▸ WHAT YOU NEED TO DO: For the data below, give again exactly the lines from the one containing "wake_limit (wakes w))%Z" through the one containing "observable. *)", both ends included, and no others.

▸ RECORDS SUPPLIED:

::::

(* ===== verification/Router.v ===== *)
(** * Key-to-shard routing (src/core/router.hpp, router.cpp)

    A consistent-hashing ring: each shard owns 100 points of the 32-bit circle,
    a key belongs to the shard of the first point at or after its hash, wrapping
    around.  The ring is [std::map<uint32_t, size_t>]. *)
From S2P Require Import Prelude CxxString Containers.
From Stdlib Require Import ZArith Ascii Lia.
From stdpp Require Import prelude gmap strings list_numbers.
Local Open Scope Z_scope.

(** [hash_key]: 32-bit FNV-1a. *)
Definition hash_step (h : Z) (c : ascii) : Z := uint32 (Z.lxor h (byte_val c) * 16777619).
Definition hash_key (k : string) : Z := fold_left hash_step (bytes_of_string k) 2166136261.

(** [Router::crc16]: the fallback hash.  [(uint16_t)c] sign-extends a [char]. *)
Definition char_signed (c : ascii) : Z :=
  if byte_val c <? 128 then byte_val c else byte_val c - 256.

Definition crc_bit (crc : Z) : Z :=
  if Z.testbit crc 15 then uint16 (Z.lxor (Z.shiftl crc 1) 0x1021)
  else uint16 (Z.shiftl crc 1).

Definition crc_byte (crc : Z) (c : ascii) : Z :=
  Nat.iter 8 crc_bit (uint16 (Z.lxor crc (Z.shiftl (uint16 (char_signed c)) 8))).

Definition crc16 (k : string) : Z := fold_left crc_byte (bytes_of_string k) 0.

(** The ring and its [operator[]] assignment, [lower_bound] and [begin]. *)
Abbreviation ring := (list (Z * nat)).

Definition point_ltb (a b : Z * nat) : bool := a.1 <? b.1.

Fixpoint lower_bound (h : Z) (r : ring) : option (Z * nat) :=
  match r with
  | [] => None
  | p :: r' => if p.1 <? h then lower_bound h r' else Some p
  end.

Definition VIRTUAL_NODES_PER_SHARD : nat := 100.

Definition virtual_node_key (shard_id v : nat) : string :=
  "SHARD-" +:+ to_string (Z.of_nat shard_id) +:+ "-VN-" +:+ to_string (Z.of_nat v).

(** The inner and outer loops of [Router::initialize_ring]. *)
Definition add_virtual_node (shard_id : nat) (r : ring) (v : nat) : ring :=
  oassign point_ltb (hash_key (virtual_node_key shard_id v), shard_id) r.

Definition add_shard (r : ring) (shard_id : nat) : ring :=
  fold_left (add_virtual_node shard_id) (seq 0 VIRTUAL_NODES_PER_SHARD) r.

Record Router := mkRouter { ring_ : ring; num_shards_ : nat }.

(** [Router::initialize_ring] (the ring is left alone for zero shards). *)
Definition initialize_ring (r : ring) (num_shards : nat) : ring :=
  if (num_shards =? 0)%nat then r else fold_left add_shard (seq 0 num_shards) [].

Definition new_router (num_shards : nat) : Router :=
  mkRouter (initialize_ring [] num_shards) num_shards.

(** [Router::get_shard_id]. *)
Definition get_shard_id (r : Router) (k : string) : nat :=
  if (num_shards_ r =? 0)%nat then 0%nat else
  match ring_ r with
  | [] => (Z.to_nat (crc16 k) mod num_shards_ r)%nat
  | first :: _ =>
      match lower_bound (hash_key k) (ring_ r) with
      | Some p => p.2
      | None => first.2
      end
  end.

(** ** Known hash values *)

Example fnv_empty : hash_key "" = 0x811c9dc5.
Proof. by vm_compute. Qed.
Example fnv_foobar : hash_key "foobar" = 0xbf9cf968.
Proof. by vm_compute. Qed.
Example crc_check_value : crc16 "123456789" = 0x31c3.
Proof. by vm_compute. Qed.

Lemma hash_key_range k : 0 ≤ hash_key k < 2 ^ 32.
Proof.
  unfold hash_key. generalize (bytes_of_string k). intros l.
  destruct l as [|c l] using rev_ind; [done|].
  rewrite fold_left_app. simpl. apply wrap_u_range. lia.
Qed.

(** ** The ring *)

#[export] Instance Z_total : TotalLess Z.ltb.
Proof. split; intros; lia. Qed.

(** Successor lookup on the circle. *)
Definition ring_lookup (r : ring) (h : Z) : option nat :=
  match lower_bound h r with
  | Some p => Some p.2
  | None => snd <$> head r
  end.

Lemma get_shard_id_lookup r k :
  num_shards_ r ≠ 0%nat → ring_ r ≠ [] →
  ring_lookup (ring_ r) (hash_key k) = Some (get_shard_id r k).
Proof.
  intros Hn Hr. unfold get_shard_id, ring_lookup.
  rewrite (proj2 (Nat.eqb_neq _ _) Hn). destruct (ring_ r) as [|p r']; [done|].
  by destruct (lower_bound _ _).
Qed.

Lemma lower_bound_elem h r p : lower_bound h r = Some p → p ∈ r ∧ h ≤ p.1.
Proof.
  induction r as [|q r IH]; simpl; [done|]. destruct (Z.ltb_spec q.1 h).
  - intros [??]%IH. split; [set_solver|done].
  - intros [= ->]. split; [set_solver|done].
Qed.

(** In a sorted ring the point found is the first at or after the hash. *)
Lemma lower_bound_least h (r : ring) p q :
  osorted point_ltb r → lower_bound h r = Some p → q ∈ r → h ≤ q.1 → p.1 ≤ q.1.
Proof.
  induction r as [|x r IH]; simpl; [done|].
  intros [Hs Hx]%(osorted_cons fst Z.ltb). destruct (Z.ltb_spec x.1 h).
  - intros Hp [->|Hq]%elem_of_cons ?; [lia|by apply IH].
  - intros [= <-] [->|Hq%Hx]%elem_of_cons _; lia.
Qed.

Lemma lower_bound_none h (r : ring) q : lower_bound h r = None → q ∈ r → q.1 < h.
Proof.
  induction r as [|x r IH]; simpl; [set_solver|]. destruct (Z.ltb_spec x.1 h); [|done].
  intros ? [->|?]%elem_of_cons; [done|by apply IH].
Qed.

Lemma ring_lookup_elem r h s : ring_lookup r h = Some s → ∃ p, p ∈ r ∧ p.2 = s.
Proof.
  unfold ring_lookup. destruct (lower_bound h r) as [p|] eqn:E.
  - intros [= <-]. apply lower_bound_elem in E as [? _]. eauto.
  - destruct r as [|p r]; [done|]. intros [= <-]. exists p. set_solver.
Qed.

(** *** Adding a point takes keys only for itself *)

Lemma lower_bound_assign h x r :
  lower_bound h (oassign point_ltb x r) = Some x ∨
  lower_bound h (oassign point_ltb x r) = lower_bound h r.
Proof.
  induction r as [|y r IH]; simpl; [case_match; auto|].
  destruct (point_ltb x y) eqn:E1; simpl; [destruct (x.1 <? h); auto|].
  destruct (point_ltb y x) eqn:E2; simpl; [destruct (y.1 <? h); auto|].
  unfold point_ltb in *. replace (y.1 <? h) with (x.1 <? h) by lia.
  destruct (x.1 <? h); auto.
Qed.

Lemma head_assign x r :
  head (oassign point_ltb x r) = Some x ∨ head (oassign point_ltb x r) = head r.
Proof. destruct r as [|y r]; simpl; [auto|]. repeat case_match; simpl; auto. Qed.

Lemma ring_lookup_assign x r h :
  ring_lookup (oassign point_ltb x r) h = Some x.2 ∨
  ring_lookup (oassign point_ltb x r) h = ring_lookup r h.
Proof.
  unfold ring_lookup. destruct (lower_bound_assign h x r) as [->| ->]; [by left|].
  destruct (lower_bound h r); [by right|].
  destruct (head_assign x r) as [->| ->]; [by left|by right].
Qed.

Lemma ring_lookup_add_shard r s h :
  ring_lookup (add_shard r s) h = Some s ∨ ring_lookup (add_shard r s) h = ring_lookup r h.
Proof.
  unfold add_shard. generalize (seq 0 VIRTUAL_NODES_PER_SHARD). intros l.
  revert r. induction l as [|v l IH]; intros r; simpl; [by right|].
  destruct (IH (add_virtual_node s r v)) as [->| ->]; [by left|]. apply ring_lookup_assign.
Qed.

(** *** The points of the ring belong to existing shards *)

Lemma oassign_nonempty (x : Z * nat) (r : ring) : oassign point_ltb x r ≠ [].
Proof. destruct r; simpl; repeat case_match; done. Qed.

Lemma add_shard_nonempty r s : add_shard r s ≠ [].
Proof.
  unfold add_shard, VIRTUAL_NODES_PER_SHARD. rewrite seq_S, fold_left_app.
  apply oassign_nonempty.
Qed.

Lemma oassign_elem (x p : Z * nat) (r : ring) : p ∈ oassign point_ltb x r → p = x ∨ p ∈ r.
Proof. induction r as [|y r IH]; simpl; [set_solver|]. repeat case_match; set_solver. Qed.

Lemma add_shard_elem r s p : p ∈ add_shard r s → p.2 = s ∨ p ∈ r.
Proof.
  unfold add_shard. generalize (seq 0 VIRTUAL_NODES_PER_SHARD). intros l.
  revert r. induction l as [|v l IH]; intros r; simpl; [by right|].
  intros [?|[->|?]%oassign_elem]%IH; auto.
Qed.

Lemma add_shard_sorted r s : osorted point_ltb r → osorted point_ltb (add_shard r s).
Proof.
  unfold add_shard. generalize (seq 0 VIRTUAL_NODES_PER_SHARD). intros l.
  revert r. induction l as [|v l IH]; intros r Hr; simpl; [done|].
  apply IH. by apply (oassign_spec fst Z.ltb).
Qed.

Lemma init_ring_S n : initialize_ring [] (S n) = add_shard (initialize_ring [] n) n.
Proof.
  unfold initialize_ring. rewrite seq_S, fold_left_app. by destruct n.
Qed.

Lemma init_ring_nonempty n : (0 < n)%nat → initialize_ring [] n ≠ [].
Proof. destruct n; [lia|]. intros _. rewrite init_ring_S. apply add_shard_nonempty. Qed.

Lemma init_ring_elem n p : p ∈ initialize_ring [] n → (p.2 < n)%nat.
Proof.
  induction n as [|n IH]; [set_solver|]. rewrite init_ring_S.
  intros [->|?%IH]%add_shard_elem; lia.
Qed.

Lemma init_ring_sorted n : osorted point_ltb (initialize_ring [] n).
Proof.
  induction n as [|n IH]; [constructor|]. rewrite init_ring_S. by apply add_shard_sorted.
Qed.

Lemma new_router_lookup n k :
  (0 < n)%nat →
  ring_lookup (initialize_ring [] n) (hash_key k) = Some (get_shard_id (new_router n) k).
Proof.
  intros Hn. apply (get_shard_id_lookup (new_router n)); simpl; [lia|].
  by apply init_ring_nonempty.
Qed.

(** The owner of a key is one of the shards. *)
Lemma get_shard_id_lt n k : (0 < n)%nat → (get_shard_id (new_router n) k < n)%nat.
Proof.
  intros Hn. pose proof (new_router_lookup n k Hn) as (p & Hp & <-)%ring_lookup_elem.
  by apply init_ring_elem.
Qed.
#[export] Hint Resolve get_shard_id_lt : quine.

::::

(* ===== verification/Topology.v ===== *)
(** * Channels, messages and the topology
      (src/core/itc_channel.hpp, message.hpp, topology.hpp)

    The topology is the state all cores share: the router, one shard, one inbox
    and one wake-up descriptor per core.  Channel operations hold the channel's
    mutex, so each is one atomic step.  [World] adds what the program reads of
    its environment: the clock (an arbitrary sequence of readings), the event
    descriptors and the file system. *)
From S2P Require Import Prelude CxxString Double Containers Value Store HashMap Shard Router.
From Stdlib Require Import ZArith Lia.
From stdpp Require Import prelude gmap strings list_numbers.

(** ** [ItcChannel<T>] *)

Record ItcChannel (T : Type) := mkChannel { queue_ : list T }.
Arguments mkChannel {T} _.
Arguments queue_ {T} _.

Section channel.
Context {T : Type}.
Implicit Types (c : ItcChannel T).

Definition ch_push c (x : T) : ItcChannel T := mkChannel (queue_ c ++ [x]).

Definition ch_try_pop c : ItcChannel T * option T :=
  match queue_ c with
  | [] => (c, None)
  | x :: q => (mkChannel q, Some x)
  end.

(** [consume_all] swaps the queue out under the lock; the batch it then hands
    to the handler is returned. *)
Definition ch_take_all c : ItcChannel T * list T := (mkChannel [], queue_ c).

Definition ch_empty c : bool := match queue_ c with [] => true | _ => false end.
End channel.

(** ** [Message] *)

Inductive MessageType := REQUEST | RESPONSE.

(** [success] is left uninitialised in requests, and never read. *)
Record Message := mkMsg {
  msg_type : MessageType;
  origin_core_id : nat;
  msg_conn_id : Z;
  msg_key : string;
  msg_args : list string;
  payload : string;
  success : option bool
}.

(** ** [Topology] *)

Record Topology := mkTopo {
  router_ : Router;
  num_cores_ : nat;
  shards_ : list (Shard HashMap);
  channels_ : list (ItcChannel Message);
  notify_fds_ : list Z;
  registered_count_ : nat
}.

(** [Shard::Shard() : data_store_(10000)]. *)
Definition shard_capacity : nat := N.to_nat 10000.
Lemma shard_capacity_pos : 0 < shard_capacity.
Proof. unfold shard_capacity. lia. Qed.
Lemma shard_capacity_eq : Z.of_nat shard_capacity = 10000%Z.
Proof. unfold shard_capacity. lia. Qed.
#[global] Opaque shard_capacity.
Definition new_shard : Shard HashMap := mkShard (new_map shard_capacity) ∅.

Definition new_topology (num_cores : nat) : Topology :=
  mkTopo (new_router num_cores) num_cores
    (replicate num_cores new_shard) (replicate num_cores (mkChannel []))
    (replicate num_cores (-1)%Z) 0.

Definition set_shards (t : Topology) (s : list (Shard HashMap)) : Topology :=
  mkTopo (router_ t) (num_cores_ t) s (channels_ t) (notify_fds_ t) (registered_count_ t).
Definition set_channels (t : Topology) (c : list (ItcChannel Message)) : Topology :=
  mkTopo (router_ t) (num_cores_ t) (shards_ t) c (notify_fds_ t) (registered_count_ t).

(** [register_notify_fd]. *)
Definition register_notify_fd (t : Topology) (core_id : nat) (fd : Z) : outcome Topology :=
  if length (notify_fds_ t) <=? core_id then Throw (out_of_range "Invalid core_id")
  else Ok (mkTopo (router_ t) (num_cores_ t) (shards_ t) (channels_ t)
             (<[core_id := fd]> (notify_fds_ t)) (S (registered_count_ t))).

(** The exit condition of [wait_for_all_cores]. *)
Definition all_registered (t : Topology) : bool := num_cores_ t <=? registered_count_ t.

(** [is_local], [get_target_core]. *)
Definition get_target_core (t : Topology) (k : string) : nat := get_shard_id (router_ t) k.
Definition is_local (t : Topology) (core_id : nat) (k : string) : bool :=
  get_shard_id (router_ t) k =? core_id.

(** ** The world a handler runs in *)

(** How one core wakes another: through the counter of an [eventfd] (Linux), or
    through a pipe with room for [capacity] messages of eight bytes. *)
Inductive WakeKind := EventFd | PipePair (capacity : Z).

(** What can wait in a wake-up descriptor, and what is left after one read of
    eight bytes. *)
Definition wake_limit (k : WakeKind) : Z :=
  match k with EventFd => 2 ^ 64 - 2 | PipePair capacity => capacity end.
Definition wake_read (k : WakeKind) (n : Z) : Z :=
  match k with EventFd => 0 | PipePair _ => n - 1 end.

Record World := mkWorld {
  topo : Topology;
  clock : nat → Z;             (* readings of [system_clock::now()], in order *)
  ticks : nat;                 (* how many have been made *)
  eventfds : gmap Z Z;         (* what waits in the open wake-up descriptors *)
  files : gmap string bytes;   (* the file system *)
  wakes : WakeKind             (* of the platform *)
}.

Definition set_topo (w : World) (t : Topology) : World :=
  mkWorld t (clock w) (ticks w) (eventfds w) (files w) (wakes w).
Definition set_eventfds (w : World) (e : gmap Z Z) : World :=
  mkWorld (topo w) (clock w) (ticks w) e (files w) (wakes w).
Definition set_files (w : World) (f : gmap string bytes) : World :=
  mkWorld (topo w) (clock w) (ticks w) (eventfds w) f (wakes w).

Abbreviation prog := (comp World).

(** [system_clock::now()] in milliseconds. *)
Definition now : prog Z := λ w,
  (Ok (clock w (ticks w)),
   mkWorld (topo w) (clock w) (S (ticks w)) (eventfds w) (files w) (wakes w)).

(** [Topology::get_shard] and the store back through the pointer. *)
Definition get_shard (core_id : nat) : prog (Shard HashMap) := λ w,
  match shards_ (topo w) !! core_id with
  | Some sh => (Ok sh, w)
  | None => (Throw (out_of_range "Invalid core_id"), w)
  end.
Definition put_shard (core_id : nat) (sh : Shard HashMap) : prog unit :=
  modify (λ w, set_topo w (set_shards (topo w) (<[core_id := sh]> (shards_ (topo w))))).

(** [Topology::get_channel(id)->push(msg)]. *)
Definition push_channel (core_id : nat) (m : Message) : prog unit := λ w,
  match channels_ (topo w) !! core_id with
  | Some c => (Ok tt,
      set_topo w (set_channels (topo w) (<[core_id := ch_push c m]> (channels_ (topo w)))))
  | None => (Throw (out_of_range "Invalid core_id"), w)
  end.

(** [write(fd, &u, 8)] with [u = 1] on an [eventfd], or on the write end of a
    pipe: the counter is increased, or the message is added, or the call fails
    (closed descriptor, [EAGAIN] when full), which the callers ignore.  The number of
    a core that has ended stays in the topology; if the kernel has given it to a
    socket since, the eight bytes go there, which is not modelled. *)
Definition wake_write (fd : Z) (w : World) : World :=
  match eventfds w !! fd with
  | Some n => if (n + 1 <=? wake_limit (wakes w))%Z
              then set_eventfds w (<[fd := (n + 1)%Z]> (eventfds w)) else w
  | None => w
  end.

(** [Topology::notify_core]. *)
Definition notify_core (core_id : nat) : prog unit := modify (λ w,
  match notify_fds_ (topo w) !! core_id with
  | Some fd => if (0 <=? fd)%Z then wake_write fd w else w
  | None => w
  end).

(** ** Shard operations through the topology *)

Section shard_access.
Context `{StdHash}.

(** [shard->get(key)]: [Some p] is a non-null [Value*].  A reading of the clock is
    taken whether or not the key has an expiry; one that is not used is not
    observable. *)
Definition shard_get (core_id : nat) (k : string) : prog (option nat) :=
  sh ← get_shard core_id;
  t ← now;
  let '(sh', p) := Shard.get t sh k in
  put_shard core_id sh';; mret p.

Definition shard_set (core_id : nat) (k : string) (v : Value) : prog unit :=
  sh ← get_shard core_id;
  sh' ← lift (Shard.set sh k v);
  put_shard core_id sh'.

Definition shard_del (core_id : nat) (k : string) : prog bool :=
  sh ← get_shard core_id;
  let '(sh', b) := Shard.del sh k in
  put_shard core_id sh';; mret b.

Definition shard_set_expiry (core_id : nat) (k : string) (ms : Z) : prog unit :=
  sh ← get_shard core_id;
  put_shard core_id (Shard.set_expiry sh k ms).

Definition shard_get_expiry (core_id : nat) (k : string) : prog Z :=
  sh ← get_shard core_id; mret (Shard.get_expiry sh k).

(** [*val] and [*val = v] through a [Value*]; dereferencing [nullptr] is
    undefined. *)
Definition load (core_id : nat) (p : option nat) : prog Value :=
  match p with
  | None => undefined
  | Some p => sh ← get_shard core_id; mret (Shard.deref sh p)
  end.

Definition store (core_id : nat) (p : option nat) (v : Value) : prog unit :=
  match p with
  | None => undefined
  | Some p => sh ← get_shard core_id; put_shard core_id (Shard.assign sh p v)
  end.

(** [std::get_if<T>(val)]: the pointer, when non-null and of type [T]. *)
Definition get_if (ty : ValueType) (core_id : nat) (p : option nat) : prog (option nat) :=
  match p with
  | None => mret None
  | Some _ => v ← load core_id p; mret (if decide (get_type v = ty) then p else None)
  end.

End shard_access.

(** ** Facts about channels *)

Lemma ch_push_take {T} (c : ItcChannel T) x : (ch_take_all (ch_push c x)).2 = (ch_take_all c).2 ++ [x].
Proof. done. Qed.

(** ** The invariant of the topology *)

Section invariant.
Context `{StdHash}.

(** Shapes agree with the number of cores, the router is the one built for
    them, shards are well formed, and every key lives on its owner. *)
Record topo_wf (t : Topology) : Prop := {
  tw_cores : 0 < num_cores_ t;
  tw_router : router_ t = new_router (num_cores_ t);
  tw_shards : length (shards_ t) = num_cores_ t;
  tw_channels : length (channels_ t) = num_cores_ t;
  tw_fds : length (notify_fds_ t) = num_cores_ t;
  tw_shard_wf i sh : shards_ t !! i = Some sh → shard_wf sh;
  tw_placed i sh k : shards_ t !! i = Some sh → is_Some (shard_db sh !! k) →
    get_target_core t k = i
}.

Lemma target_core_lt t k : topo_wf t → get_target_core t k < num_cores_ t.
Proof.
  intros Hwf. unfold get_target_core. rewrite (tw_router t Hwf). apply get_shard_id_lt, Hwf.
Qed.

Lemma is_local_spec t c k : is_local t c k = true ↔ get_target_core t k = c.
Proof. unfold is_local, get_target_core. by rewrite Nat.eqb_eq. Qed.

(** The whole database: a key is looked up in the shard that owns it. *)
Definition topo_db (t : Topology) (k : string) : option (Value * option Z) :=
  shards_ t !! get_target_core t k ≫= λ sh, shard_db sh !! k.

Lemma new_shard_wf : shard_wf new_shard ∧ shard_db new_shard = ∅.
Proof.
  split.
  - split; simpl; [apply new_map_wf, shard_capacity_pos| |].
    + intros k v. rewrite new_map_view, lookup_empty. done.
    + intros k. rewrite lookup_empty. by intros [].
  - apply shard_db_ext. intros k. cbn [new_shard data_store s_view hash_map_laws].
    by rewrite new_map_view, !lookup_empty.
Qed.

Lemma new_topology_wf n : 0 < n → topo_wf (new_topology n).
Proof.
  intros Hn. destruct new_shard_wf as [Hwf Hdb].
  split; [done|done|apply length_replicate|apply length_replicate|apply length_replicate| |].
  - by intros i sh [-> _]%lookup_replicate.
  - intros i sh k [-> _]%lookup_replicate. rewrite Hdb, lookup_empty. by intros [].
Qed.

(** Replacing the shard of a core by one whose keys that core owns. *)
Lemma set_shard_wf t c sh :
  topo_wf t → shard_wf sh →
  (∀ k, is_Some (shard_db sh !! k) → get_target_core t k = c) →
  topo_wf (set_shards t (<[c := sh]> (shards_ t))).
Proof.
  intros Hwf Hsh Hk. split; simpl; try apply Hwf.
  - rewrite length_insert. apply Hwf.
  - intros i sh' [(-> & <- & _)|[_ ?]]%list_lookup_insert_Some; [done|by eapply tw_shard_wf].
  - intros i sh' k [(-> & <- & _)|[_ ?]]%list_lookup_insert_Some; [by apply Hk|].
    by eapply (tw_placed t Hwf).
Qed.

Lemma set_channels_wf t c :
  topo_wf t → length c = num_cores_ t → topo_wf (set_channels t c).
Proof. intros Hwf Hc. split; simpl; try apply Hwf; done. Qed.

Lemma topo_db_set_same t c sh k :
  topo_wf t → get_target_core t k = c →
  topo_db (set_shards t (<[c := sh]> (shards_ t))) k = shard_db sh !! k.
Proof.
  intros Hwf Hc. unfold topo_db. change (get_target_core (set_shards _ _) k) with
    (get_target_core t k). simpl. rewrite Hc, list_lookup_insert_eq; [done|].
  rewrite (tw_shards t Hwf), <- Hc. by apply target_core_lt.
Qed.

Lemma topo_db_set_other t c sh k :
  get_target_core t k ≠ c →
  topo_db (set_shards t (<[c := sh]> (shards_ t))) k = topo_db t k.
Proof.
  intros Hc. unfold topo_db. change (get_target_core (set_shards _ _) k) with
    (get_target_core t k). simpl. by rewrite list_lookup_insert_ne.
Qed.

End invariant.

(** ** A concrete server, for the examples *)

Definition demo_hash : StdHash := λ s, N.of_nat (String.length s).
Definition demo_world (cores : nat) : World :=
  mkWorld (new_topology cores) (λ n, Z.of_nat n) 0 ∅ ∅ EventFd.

::::

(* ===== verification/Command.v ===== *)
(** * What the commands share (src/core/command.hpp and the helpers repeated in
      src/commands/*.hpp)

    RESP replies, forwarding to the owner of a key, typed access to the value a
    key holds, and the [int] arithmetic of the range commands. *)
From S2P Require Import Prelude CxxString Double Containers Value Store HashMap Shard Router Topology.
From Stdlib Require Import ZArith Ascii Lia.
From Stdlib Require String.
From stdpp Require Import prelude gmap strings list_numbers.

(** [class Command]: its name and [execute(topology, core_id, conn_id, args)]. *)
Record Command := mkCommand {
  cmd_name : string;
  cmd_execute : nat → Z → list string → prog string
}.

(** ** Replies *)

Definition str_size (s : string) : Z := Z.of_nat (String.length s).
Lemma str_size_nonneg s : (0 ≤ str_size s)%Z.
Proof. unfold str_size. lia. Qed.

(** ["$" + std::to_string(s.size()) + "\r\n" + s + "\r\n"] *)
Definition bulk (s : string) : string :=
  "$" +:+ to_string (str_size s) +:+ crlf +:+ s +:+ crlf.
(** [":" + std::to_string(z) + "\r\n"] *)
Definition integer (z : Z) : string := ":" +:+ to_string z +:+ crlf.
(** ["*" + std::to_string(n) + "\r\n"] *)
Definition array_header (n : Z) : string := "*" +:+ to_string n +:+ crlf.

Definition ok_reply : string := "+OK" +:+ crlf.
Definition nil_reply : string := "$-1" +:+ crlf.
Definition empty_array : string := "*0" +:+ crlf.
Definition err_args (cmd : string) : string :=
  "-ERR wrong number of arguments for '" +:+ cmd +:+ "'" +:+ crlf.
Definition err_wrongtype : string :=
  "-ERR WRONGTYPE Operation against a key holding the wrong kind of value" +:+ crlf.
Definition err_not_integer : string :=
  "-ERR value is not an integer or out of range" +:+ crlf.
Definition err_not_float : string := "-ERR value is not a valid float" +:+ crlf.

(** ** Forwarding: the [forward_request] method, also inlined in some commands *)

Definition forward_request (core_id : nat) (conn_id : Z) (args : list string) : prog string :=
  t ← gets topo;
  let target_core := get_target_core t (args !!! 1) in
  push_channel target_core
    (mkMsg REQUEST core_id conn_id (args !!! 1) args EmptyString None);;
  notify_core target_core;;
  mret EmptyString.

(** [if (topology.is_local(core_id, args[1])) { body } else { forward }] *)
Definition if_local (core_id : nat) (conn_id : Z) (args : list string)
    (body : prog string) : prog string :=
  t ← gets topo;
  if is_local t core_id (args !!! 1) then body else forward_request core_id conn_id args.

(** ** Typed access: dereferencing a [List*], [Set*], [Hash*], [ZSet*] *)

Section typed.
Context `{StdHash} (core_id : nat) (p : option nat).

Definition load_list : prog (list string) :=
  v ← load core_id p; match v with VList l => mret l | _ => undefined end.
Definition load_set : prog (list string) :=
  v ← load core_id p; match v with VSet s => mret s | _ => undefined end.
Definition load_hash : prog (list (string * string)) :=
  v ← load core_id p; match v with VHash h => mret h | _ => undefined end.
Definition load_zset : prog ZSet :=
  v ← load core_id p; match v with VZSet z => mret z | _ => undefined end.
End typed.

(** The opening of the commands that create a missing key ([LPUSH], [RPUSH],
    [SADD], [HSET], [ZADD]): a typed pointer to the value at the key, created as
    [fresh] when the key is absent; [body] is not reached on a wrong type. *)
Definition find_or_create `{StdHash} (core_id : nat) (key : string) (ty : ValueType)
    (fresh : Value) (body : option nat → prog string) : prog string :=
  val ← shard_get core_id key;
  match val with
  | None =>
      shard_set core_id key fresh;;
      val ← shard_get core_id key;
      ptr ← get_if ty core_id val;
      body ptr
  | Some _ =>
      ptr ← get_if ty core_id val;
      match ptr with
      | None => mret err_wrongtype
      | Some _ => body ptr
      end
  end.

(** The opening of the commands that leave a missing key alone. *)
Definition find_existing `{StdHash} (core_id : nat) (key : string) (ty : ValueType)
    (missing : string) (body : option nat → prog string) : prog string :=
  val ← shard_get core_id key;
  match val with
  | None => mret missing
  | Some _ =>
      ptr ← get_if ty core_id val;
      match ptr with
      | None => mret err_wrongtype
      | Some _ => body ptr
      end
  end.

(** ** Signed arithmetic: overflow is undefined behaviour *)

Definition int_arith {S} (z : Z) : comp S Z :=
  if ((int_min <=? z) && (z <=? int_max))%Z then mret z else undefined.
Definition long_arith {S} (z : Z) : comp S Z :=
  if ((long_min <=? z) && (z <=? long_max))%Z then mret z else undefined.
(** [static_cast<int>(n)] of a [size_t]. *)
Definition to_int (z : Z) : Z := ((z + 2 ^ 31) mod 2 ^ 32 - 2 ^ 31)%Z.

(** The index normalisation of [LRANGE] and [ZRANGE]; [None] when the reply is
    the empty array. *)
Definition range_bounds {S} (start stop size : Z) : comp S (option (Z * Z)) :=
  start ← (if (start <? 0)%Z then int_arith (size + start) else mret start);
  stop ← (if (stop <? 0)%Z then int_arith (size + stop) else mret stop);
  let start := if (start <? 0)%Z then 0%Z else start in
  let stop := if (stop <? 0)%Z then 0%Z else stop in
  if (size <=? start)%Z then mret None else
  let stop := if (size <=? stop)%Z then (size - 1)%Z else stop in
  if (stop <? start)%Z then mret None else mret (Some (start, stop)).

::::

▸ WORKED SOLUTION:
  | Some n => if (n + 1 <=? wake_limit (wakes w))%Z
              then set_eventfds w (<[fd := (n + 1)%Z]> (eventfds w)) else w
  | None => w
  end.

(** [Topology::notify_core]. *)
Definition notify_core (core_id : nat) : prog unit := modify (λ w,
  match notify_fds_ (topo w) !! core_id with
  | Some fd => if (0 <=? fd)%Z then wake_write fd w else w
  | None => w
  end).

(** ** Shard operations through the topology *)

Section shard_access.
Context `{StdHash}.

(** [shard->get(key)]: [Some p] is a non-null [Value*].  A reading of the clock is
    taken whether or not the key has an expiry; one that is not used is not
    observable. *)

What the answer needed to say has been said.